This comment has been removed by the author.
Anonymous said...

We all should have suspected her Indian heritage when she cut that campaign ad, which closed with Warren standing silent on Beacon Hill, overlooking the filth and litter of the Occupy Boston camp, with a single tear rolling down her cheek.

rhhardin said...

Rush suggests ordering cigarettes from her tax-free website.

Darrell said...

and Warren worked as a waitress.

At age twelve?
Or is this part of family "lore" too?

FedkaTheConvict said...

@sleeplessnights. Clearly you'd rather believe the hagiography over the truth.

http://www.nypost.com/p/news/opinion/opedcolumnists/harvard_populist_NF5eRRKHIxpScVe7Vk67eP#ixzz1tWHJIeNS

"When the campaign began, The Boston Globe saluted Warren for her "rise from poverty" as a child in Oklahoma City. Since then, as the truth has trickled out, the narrative has evolved. Goodbye poverty, hello to "the jagged edge of the middle class."

We've learned that, by 1965, Elizabeth's family had three cars, including a white MG that the hard-scrabble Native American drove daily to her tony high school. Still, the Globe insisted, the MG was "beat up."

Last Friday, she released four years of tax returns. Over those four years, Warren and her husband, another Harvard Law prof, averaged $300,000 more than Sen. Brown and his spouse, a TV anchor. In 2009, the Warrens made $981,000 vs. the Browns' $249,000."

chickelit said...

Taking a page from the TSA, in the future, Affirmative Action hires could supply DNA samples--no matter what the phenotype.

Original Mike said...

@sleeplessnights: What is the source for Warren's childhood story?

Peter said...

'Hoosier Daddy' said, thought I read somewhere she is claiming 1/32 part Cherokee? Any geneologists out there that can explain how you can get that kind of heriditary breakdown?

Well, you don't do it with DNA testing. Most Native American tribes use blood quantum to determine who is eligable for membership or citizenship in the tribe or Native American Nation.

So if it's good enough for the Tribes, perhaps it should be good enough for Harvard?

Rabel said...

My comment disappeared. I'll try again.

Warren's first big break in life was a female-only, full ride (tuition, r and b, books, spending money) debate scholly to George Washington U.

An honest answer to whether or not she claimed Native American status on that application would be interesting.

After graduating Rutgers Law she "hung out a shingle" and and was practicing retail law (closings, incorporations) when she got an out-of-the blue call from Rutgers inviting her to come and teach at the law school.

She quit that when her husband's job transfer took the young family to Houston, where she was immediately offered a tenured job at U. of Houston Law.

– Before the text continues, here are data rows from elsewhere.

(** [for r, h in zip(ref_corpus, hyp_corpus_ordered): f.write(...)] *)
Fixpoint write_loop (path : string)
    (pairs : list (list string * option (list string))) : M unit :=
  match pairs with
  | [] => ret tt
  | (r, h) :: rest =>
      match h with
      | None => raise (TypeError "can only join an iterable")
      | Some h =>
          write path (Py.join " " h ++ newline)%string ;;;
          write_loop path rest
      end
  end.

Definition evaluate_ppl (self : NMT)
    (dev_data : list (list string * list string)) (batch_size : Z) : M Q :=
  let* acc := lift (batches_loop self (batch_iter dev_data batch_size)
                                 (mkEvalAcc [] [] [] 0%Q 0)) in
  open_append "decode.txt" ;;;
  write_loop "decode.txt" (zip (ref_corpus acc) (hyp_corpus_ordered acc)) ;;;
  let* bleu := lift (compute_corpus_level_bleu_score
                       (corpus_bleu (list string))
                       (ref_corpus acc) (hyp_corpus acc)) in
  print (PrintBleuScore bleu) ;;;
  if count acc =? 0 then raise ZeroDivisionError
  else ret (cum_loss acc / inject_Z (count acc))%Q.

(** *** [train]: start-up (lines 401-430) *)

Record train_state : Type := mkTrainState {
  train_data : list (list string * list string);
  dev_data : list (list string * list string);
  model_save_path : string;
  model : NMT;
  num_trial : Z;
  train_iter : Z;
  patience : Z;
  epoch : Z;
  valid_num : Z;
  hist_valid_scores : list Q
}.

Definition train_startup (args : Args) : M train_state :=
  let* train_data_src := lift (read_corpus (arg_train_src args) "src") in
  let* train_data_tgt := lift (read_corpus (arg_train_tgt args) "tgt") in
  let* dev_data_src := lift (read_corpus (arg_dev_src args) "src") in
  let* dev_data_tgt := lift (read_corpus (arg_dev_tgt args) "tgt") in
  let train_data := zip train_data_src train_data_tgt in
  let dev_data := zip dev_data_src dev_data_tgt in
  (* model_save_path = args['--save-to'] is commented out in the source *)
  let model_save_path := "model" in
  let* vocab := lift (load_vocab (arg_vocab args)) in
  let* model := NMT_init (arg_embed_size args) (arg_hidden_size args) vocab
                         (arg_dropout args) true in
  print PrintBeginTraining ;;;
  ret (mkTrainState train_data dev_data model_save_path model 0 0 0 0 0 []).

(** *** [train]: the decision after a validation *)

Definition set_patience (st : train_state) (p : Z) : train_state :=
  mkTrainState (train_data st) (dev_data st) (model_save_path st) (model st)
               (num_trial st) (train_iter st) p (epoch st) (valid_num st)
               (hist_valid_scores st).

Definition set_num_trial (st : train_state) (n : Z) : train_state :=
  mkTrainState (train_data st) (dev_data st) (model_save_path st) (model st)
               n (train_iter st) (patience st) (epoch st) (valid_num st)
               (hist_valid_scores st).

Definition set_model (st : train_state) (m : NMT) : train_state :=
  mkTrainState (train_data st) (dev_data st) (model_save_path st) m
               (num_trial st) (train_iter st) (patience st) (epoch st)
               (valid_num st) (hist_valid_scores st).

Definition set_hist (st : train_state) (h : list Q) : train_state :=
  mkTrainState (train_data st) (dev_data st) (model_save_path st) (model st)
               (num_trial st) (train_iter st) (patience st) (epoch st)
               (valid_num st) h.

(** [model.scheduler.step()] *)
Definition scheduler_step (m : NMT) : NMT :=
  mkNMT (vocab m) (encoder m) (decoder m) (encoder_training m)
        (decoder_training m) (S (scheduler_steps m)).

(** [len(hist_valid_scores) == 0 or valid_metric > max(hist_valid_scores)] *)
Definition is_better (hist_valid_scores : list Q) (valid_metric : Q)
    : result bool :=
  if (length hist_valid_scores =? 0)%nat then Ok true
  else m ← Py.max gt_metric hist_valid_scores; Ok (gt_metric valid_metric m).

(** Lines 490-521: the checkpoint, patience and trial bookkeeping. *)
Definition validation_update (args : Args) (valid_metric : Q)
    (st : train_state) : M train_state :=
  let* is_better := lift (is_better (hist_valid_scores st) valid_metric) in
  let st := set_hist st (hist_valid_scores st ++ [valid_metric]) in
    (if is_better : bool then
       let st := set_patience st 0 in
       print (PrintSaveBest (model_save_path st)) ;;;
       NMT_save (model st) (model_save_path st) ;;;
       ret st
     else if patience st <? arg_patience args then
       let st := set_patience st (patience st + 1) in
       print (PrintHitPatience (patience st)) ;;;
       if patience st =? arg_patience args then
         let st := set_num_trial st (num_trial st + 1) in
         print (PrintHitTrial (num_trial st)) ;;;
         (if num_trial st =? arg_max_num_trial args
          then print PrintEarlyStop ;;; exit 0
          else ret tt) ;;;
         let st := set_model st (scheduler_step (model st)) in
         print PrintLoadAndDecay ;;;
         let* m := NMT_load (model st) (model_save_path st) in
         let st := set_model st m in
         print PrintRestoreOptimizers ;;;
         ret (set_patience st 0)
       else ret st
     else ret st).
(** The condition of [only_inside_identifiers] at one cut, decided. *)
Definition stands_as_word (pre w suf : text) : bool :=
  existsb (text_eqb (lower w)) FORBIDDEN_WORDS
  && boundary (last pre) (head (w ++ suf)%list)
  && boundary (last (pre ++ w)%list) (head suf).

Definition inside_identifiers_only (s : text) : bool :=
  forallb (fun c => negb (stands_as_word (fst c) (fst (snd c)) (snd (snd c))))
    (cuts3 s).

(** An identifier that begins with the capital I with dot above and goes
    on with the letters of a forbidden word. *)
Definition dotted_identifier : text :=
  (of_string "select " ++ [CapitalIDotAbove] ++ of_string "drop from t")%list.

End Wide.

(** ** The vocabulary of the specification *)

Module Spec.

Import Gate.

(** There is a word boundary between the text [before] a position and
    the text [after] it. *)
Definition boundary_between (before after : string) : Prop :=
  Re.word_at (Str.last before) <> Re.word_at (Str.head after).

(** [kw] stands in [s] as a whole word, in any casing: some stretch [w]
    of [s] spells [kw] when lower-cased and has a word boundary on both
    sides. *)
Definition occurs_as_word (kw s : string) : Prop :=
  exists pre w suf,
    s = pre ++ w ++ suf
    /\ Str.lower w = kw
    /\ boundary_between pre (w ++ suf)
    /\ boundary_between (pre ++ w) suf.

Definition has_forbidden_word (s : string) : Prop :=
  exists kw, In kw FORBIDDEN_WORDS /\ occurs_as_word kw s.

(** The lower-cased text, leading whitespace trimmed, starts with the
    read-only keyword. *)
Definition begins_with_select (s : string) : Prop :=
  Str.startswith (Str.lstrip (Str.lower s)) "select" = true.



(** Wherever the text spells a forbidden word, it does so inside a longer
    identifier: a word boundary is missing on at least one side. *)
Definition only_inside_identifiers (s : string) : Prop :=
  forall kw pre w suf,
    In kw FORBIDDEN_WORDS ->
    s = pre ++ w ++ suf ->
    Str.lower w = kw ->
    ~ (boundary_between pre (w ++ suf) /\ boundary_between (pre ++ w) suf).





Definition no_outer_space (s : string) : Prop :=
  (forall c, Str.head s = Some c -> Char.isspace c = false)
  /\ (forall c, Str.last s = Some c -> Char.isspace c = false).

End Spec.

(** ** Facts about strings *)

Module StrFacts.

Import Str.

Lemma app_nil_r (s : string) : s ++ "" = s.
Proof. induction s as [|c s IH]; simpl; [reflexivity | now rewrite IH]. Qed.

Lemma app_assoc (a b c : string) : (a ++ b) ++ c = a ++ b ++ c.
Proof. induction a as [|x a IH]; simpl; [reflexivity | now rewrite IH]. Qed.

Lemma isspace_lower (c : ascii) : Char.isspace (Char.lower c) = Char.isspace c.
Proof. destruct c as [[] [] [] [] [] [] [] []]; reflexivity. Qed.

Lemma is_word_lower (c : ascii) : Char.is_word (Char.lower c) = Char.is_word c.
Proof. destruct c as [[] [] [] [] [] [] [] []]; reflexivity. Qed.

Lemma space_not_word (c : ascii) : Char.isspace c = true -> Char.is_word c = false.
Proof. destruct c as [[] [] [] [] [] [] [] []]; simpl; intros H; try reflexivity; discriminate H. Qed.

Lemma lower_app (a b : string) : lower (a ++ b) = lower a ++ lower b.
Proof. induction a as [|x a IH]; simpl; [reflexivity | now rewrite IH]. Qed.

(** A split of the lower-cased text comes from a split of the text. *)
Lemma lower_split (s a b : string) :
  lower s = a ++ b ->
  exists a0 b0, s = a0 ++ b0 /\ lower a0 = a /\ lower b0 = b.
Proof.
  revert s. induction a as [|x a IH]; intros s H.
  - exists "", s. auto.
  - destruct s as [|y s]; [discriminate|].
    simpl in H. injection H as Hx Hs.
    destruct (IH _ Hs) as (a0 & b0 & -> & Ha & Hb).
    exists (String y a0), b0. simpl. rewrite Ha, Hx. auto.
Qed.

Lemma last_app (a b : string) :
  last (a ++ b) = match last b with Some c => Some c | None => last a end.
Proof.
  induction a as [|x a IH].
  - simpl. destruct (last b); reflexivity.
  - change (String x a ++ b) with (String x (a ++ b)).
    destruct a as [|y a].
    + simpl. destruct b as [|z b]; [reflexivity|].
      destruct (last (String z b)) eqn:E; [reflexivity|].
      exfalso. clear -E. revert z E. induction b as [|w b IHb]; intros z E; simpl in E.
      * discriminate.
      * apply (IHb w). exact E.
    + change (last (String x (String y a ++ b))) with (last (String y a ++ b)).
      rewrite IH. reflexivity.
Qed.

Lemma last_snoc (a : string) (c : ascii) : last (a ++ String c "") = Some c.
Proof. rewrite last_app. reflexivity. Qed.

Lemma word_head_lower (s : string) :
  Re.word_at (head (lower s)) = Re.word_at (head s).
Proof. destruct s; simpl; [reflexivity | apply is_word_lower]. Qed.

Lemma word_last_lower (s : string) :
  Re.word_at (last (lower s)) = Re.word_at (last s).
Proof.
  induction s as [|c s IH]; [reflexivity|].
  destruct s as [|d s]; [simpl; apply is_word_lower | exact IH].
Qed.

End StrFacts.

Module StripFacts.

Import Str StrFacts.

Lemma rstrip_cons (c : ascii) (s : string) :
  Char.isspace c = false -> rstrip (String c s) = String c (rstrip s).
Proof. intros H. simpl. rewrite H. destruct (rstrip s); reflexivity. Qed.

Lemma rstrip_cons_inv (c : ascii) (s : string) :
  rstrip (String c s) = "" -> Char.isspace c = true /\ rstrip s = "".
Proof.
  simpl. destruct (rstrip s); [|discriminate].
  destruct (Char.isspace c); [auto | discriminate].
Qed.

Lemma rstrip_cons_keep (c : ascii) (s : string) :
  rstrip (String c s) <> "" -> rstrip (String c s) = String c (rstrip s).
Proof.
  simpl. destruct (rstrip s); [|reflexivity].
  destruct (Char.isspace c); [congruence | reflexivity].
Qed.

Lemma lstrip_head (s : string) (c : ascii) :
  head (lstrip s) = Some c -> Char.isspace c = false.
Proof.
  induction s as [|a s IH]; simpl; [discriminate|].
  destruct (Char.isspace a) eqn:E; [exact IH|].
  simpl. intros H. injection H as <-. exact E.
Qed.

Lemma rstrip_head (s : string) (c : ascii) :
  head (rstrip s) = Some c -> head s = Some c.
Proof.
  destruct s as [|a s]; [discriminate|].
  destruct (string_dec (rstrip (String a s)) "") as [E|E].
  - rewrite E. discriminate.
  - rewrite (rstrip_cons_keep _ _ E). auto.
Qed.

Lemma rstrip_last (s : string) (c : ascii) :
  last (rstrip s) = Some c -> Char.isspace c = false.
Proof.
  induction s as [|a s IH]; [discriminate|].
  simpl rstrip. destruct (rstrip s) as [|b r] eqn:E.
  - destruct (Char.isspace a) eqn:Ea; [discriminate|].
    simpl. intros H. injection H as <-. exact Ea.
  - exact IH.
Qed.

Lemma lstrip_fixed (s : string) :
  (forall c, head s = Some c -> Char.isspace c = false) -> lstrip s = s.
Proof.
  destruct s as [|a s]; [reflexivity|].
  intros H. simpl. now rewrite (H a eq_refl).
Qed.

Lemma rstrip_fixed (s : string) :
  (forall c, last s = Some c -> Char.isspace c = false) -> rstrip s = s.
Proof.
  induction s as [|a s IH]; [reflexivity|].
  intros H. destruct s as [|b s].
  - simpl. now rewrite (H a eq_refl).
  - pose proof (IH H) as E.
    change (rstrip (String a (String b s)))
      with (match rstrip (String b s) with
            | "" => if Char.isspace a then "" else String a ""
            | String _ _ as r => String a r
            end).
    rewrite E. reflexivity.
Qed.

Lemma strip_no_outer_space (s : string) : Spec.no_outer_space (strip s).
Proof.
  split; intros c H.
  - apply (lstrip_head s). apply rstrip_head. exact H.
  - apply (rstrip_last (lstrip s)). exact H.
Qed.

Lemma strip_fixed (s : string) : Spec.no_outer_space s -> strip s = s.
Proof.
  intros [Hh Hl]. unfold strip. rewrite (lstrip_fixed _ Hh). apply rstrip_fixed, Hl.
Qed.

Lemma strip_idem (s : string) : strip (strip s) = strip s.
Proof. apply strip_fixed, strip_no_outer_space. Qed.

Lemma lstrip_lower (s : string) : lstrip (lower s) = lower (lstrip s).
Proof.
  induction s as [|a s IH]; [reflexivity|].
  simpl. rewrite isspace_lower. destruct (Char.isspace a); [exact IH | reflexivity].
Qed.

End StripFacts.

(** ** Facts about the word search *)

Module ReFacts.

Import Str StrFacts StripFacts Re.

Lemma literal_spec (lit s rest : string) :
  literal lit s = Some rest <-> s = lit ++ rest.
Proof.
  revert s. induction lit as [|a lit IH]; intros s; simpl.
  - split; [intros H; now injection H | intros ->; reflexivity].
  - destruct s as [|b s].
    + split; discriminate.
    + destruct (Ascii.eqb_spec a b) as [->|Hab].
      * rewrite IH. split; [intros ->; reflexivity | intros H; now injection H].
      * split; [discriminate | intros H; injection H; congruence].
Qed.

Lemma boundary_true (p n : option ascii) :
  boundary p n = true <-> word_at p <> word_at n.
Proof. unfold boundary. destruct (word_at p), (word_at n); simpl; split; congruence. Qed.

Lemma boundary_ext (p q n m : option ascii) :
  word_at p = word_at q -> word_at n = word_at m -> boundary p n = boundary q m.
Proof. unfold boundary. now intros -> ->. Qed.

Lemma last_matched_app (p alt : string) :
  last_matched (last p) alt = last (p ++ alt).
Proof. unfold last_matched. now rewrite last_app. Qed.

Lemma last_matched_ext (p q : option ascii) (alt : string) :
  word_at p = word_at q -> word_at (last_matched p alt) = word_at (last_matched q alt).
Proof. unfold last_matched. destruct (last alt); auto. Qed.

Lemma word_alternation_prev (alts : list string) (p q : option ascii) (s : string) :
  word_at p = word_at q -> word_alternation alts p s = word_alternation alts q s.
Proof.
  intros H. unfold word_alternation. f_equal.
  - now apply boundary_ext.
  - induction alts as [|alt alts IH]; [reflexivity|]. simpl. rewrite IH. f_equal.
    destruct (literal alt s); [|reflexivity].
    apply boundary_ext; [now apply last_matched_ext | reflexivity].
Qed.

Lemma search_from_prev (alts : list string) (p q : option ascii) (s : string) :
  word_at p = word_at q -> search_from alts p s = search_from alts q s.
Proof.
  intros H. destruct s; simpl; now rewrite (word_alternation_prev alts p q).
Qed.

(** What the search finds: an alternative standing in the text between
    two word boundaries.  [p] is the text already passed. *)
Lemma search_from_spec (alts : list string) (s p : string) :
  search_from alts (last p) s = true <->
  exists alt pre suf,
    In alt alts /\ s = pre ++ alt ++ suf
    /\ word_at (last (p ++ pre)) <> word_at (head (alt ++ suf))
    /\ word_at (last (p ++ pre ++ alt)) <> word_at (head suf).
Proof.
  assert (here : forall t q,
    word_alternation alts (last q) t = true <->
    exists alt suf, In alt alts /\ t = alt ++ suf
      /\ word_at (last q) <> word_at (head t)
      /\ word_at (last (q ++ alt)) <> word_at (head suf)).
  { intros t q. unfold word_alternation.
    rewrite andb_true_iff, boundary_true, existsb_exists. split.
    - intros (Hb & alt & Hin & Hm).
      destruct (literal alt t) as [rest|] eqn:E; [|discriminate].
      apply literal_spec in E. apply boundary_true in Hm.
      rewrite last_matched_app in Hm. exists alt, rest. auto.
    - intros (alt & suf & Hin & -> & Hb & Hc). split; [exact Hb|].
      exists alt. split; [exact Hin|].
      rewrite (proj2 (literal_spec alt (alt ++ suf) suf) eq_refl).
      apply boundary_true. now rewrite last_matched_app. }
  revert p. induction s as [|c s IH]; intros p.
  - simpl. rewrite orb_false_r, here. split.
    + intros (alt & suf & Hin & E & Hb & Hc).
      exists alt, "", suf. simpl. rewrite app_nil_r. rewrite <- E. auto.
    + intros (alt & pre & suf & Hin & E & Hb & Hc).
      destruct pre; [|discriminate]. simpl in E.
      exists alt, suf. rewrite app_nil_r in Hb. simpl in Hc. rewrite <- E in Hb. auto.
  - simpl. rewrite orb_true_iff, here.
    rewrite <- (last_snoc p c), IH. split.
    + intros [(alt & suf & Hin & E & Hb & Hc) | (alt & pre & suf & Hin & E & Hb & Hc)].
      * exists alt, "", suf. simpl. rewrite app_nil_r, <- E. auto.
      * exists alt, (String c pre), suf. rewrite !app_assoc in Hb, Hc.
        simpl in Hb, Hc. subst s. auto.
    + intros (alt & pre & suf & Hin & E & Hb & Hc). destruct pre as [|d pre].
      * left. exists alt, suf. simpl in E, Hc. rewrite app_nil_r in Hb.
        rewrite <- E in Hb. auto.
      * right. simpl in E. injection E as <- ->.
        exists alt, pre, suf. rewrite !app_assoc. simpl. auto.
Qed.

She's very talented, but also very lucky if AA wasn't greasing the skids on her climb to the top.

It's a question of honesty.

Scott M said...

Rush is currently talking about this story...now it will really have legs.

And they have a new album out in June and a new North American tour. Is there anything those three guys can't do?

Stoutcat said...

Another thing to consider when thinking about Ms. Warren's g-g-g-grandmother: people tend to forget that the mortality rate way back then was fairly high; people died young of disease, accident, what-have-you. And many many women died young in childbirth.

It's possible that her forebear was simply a second or third wife brought into the family because the children needed a mother.

This is what happened in my own family. My 3x great grandmother was half Indian, and 3x great grandfather married her because his wife died in childbirth, and he had four kids who needed a mother, including one newborn. (The newborn died a short time later.) Carrie had been the neighbor/nurse/midwife who had taken care of the wife and delivered the baby.

She was a good wife, and a good mother to the rest of the children, but nobody descended from that branch of the family ever pretended that they were x% American Indian.

Anonymous said...

Big Oops.

Should have read: "I did NOT take due to personal reasons" (scholarships, military) and now, looking back, feel quite guilty since we really did need the money.

Still happy I did not take them though, but the guilt is there in regard to my mother.

Balfegor said...

Re: sleepless nights:

People forget what life was like before Google. What your parents told you about your ancestry was pretty much all there was to it.

In the West, maybe. In other countries, people have been writing that kind of thing down in their family registries for thousands of years.

CWJ said...

Sleepless @12:30 (et al)

First comment - even if 100% true, so what. Think about it. Admirable as her rise would be from all that adversity, NONE of it would count for squat when weighed in the affirmative action scales. But checking the right box regardless of your actual life experience might win you the lottery. If anything, Warren's real life hurdles (if true) show the corruption of rewarding the box checkers.

Second comment - if you are down with someone's political positions please vote for them. But to trot out their hard life (if true) smacks of the old "queen for a day" TV show. All we're missing now is that she was born in a log cabin (at least that's what the family lore says).

Don Jansen said...

Not lineage, but with scholarship like this: http://www.jstor.org/stable/1599826?seq=3 Lingerie?

BarryD said...

"she was hired because she was an outstanding teacher"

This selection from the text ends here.